Purpose: Innovative applications of genetic testing have emerged within the field of assisted reproductive technology through preimplantation genetic diagnosis. As in all forms of genetic testing, adequate genetic counseling and informed consent are critical. Despite the growing recognition of the role of informed consent in genetic testing, there is little data available about how this process occurs in the setting of preimplantation genetic diagnosis.

Methods: A cross-sectional study of in vitro fertilization clinics offering preimplantation genetic diagnosis in the United States was conducted to assess patient education and informed consent practices. Descriptive data were collected with a self-administered survey instrument.

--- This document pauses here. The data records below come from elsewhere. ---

Definition bind_asset (command : BindAssetCommand) (fingerprint : string) (revision : StoryboardRevision)
    (element : StoryboardElement) (slot : AssetSlot) : agg (result string) := fun a =>
  let valid := token_is_current command a element slot in
  let state := if valid then BindingStateCandidate else BindingStateSuperseded in
  let binding := new_binding command a element slot state in
  let a := a <| ag_Bindings := ag_Bindings a ++ [binding] |> in
  if valid then bind_candidate command fingerprint revision slot binding a
  else (Ok BindingDispositionSuperseded, touchCommand (now 1) (bc_CommandID command) fingerprint a).

Definition replayed_binding (command : BindAssetCommand) (a : StoryboardAggregate) : result string :=
  match bindingByID a (bc_BindingID command) with
  | Some binding => Ok (dispositionForState (bd_State binding))
  | None => Err ErrDuplicateCommand
  end.

Definition BindAsset (command : BindAssetCommand) : agg (result string) :=
  let fingerprint := commandFingerprint (json_BindAssetCommand command) in
  once (bc_CommandID command) fingerprint (fun a => (replayed_binding command a, a))
    (versioned (bc_BaseVersion command) (fun a =>
      if blank (bc_BindingID command) || blank (bc_AssetID command)
      then (Err (Wrapf "" ErrInvalidMutation ": binding_id and asset_id are required"), a)
      else if bool_decide (is_Some (bindingByID a (TrimSpace (bc_BindingID command))))
      then (Err (Wrapf "" ErrInvalidMutation (": binding id " +:+ bc_BindingID command +:+ " already exists")), a)
      else match mutableActiveRevision a with
      | Err err => (Err err, a)
      | Ok revision =>
          match findElement revision (bc_TargetID command) with
          | None => (Err (Wrapf "" ErrTargetNotFound (": " +:+ bc_TargetID command)), a)
          | Some element =>
              match findAssetSlot element (bc_AssetSlot command) with
              | None => (Err (Wrapf "" ErrSlotNotFound (": asset " +:+ bc_AssetSlot command)), a)
              | Some slot => bind_asset command fingerprint revision element slot a
              end
          end
      end)).

(** A binding that waits for its review. *)
Definition candidate_binding (a : StoryboardAggregate) (bindingID : string) : result ArtifactBinding :=
  match bindingByID a bindingID with
  | Some binding =>
      if bool_decide (bd_State binding = BindingStateCandidate) then Ok binding
      else Err (Wrapf "" ErrInvalidMutation (": candidate binding " +:+ bindingID))
  | None => Err (Wrapf "" ErrInvalidMutation (": candidate binding " +:+ bindingID))
  end.

Definition ActivateBinding (command : ActivateBindingCommand) : agg (result (list string)) :=
  let fingerprint := commandFingerprint (json_ActivateBindingCommand command) in
  once (av_CommandID command) fingerprint (ret (Ok []))
    (versioned (av_BaseVersion command) (fun a =>
      match mutableActiveRevision a with
      | Err err => (Err err, a)
      | Ok revision =>
          match candidate_binding a (av_BindingID command) with
          | Err err => (Err err, a)
          | Ok binding =>
              let '(r, a) := activateBinding revision (bd_ID binding) a in
              match r with
              | Err err => (Err err, a)
              | Ok disposition =>
                  if bool_decide (disposition = BindingDispositionSuperseded)
                  then (Err (Wrapf "" ErrRevisionMismatch ": candidate binding input changed"), a)
                  else
                    let '(stale, a) := mark_closure (rv_ID revision) (bd_TargetID binding) (bd_AssetSlot binding) a in
                    (Ok (uniqueSorted stale), touchCommand (now 0) (av_CommandID command) fingerprint
                       (supersedeInvalidCandidates a))
              end
          end
      end)).

Definition rejected_slot (bindingID : string) (slot : AssetSlot) : AssetSlot :=
  let slot := slot <| sl_CandidateIDs := removeString (sl_CandidateIDs slot) bindingID |> in
  slot <| sl_Status :=
    if negb (bool_decide (sl_ActiveBindingID slot = "")) then AssetSlotStatusActive
    else if bool_decide (elems (sl_CandidateIDs slot) = []) then AssetSlotStatusMissing
    else AssetSlotStatusCandidate |>.

Definition RejectBinding (command : RejectBindingCommand) : agg (result unit) :=
  let fingerprint := commandFingerprint (json_RejectBindingCommand command) in
  once (rj_CommandID command) fingerprint (ret (Ok tt))
    (versioned (rj_BaseVersion command) (fun a =>
      match mutableActiveRevision a with
      | Err err => (Err err, a)
      | Ok revision =>
          match candidate_binding a (rj_BindingID command) with
          | Err err => (Err err, a)
          | Ok binding =>
              match findElement revision (bd_TargetID binding) with
              | None => (Err (Wrapf "" ErrTargetNotFound (": " +:+ bd_TargetID binding)), a)
              | Some element =>
                  match findAssetSlot element (bd_AssetSlot binding) with
                  | None => (Err (Wrapf "" ErrSlotNotFound (": " +:+ bd_AssetSlot binding)), a)
                  | Some _ =>
                      let a := update_binding (bd_ID binding) (set_state BindingStateRejected) a in
                      let a := update_active_slot (bd_TargetID binding) (bd_AssetSlot binding)
                                 (rejected_slot (bd_ID binding)) a in
                      (Ok tt, touchCommand (now 0) (rj_CommandID command) fingerprint a)
                  end
              end
          end
      end)).
End commands.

Results: More than half of the clinics offering preimplantation genetic diagnosis required genetic counseling before preimplantation genetic diagnosis (56%). Genetic counseling was typically performed by certified genetic counselors (84%). Less than half (37%) of the clinics required a separate informed consent process for genetic testing of embryonic cells. At a majority of those clinics requiring a separate informed consent for genetic testing (54%), informed consent for preimplantation genetic diagnosis and genetic testing took place as a single event before beginning in vitro fertilization procedures.

Conclusions: The results suggest that patient education and informed consent practices for preimplantation genetic diagnosis have yet to be standardized. These findings warrant the establishment of professional guidelines for patient education and informed consent specific to embryonic genetic testing.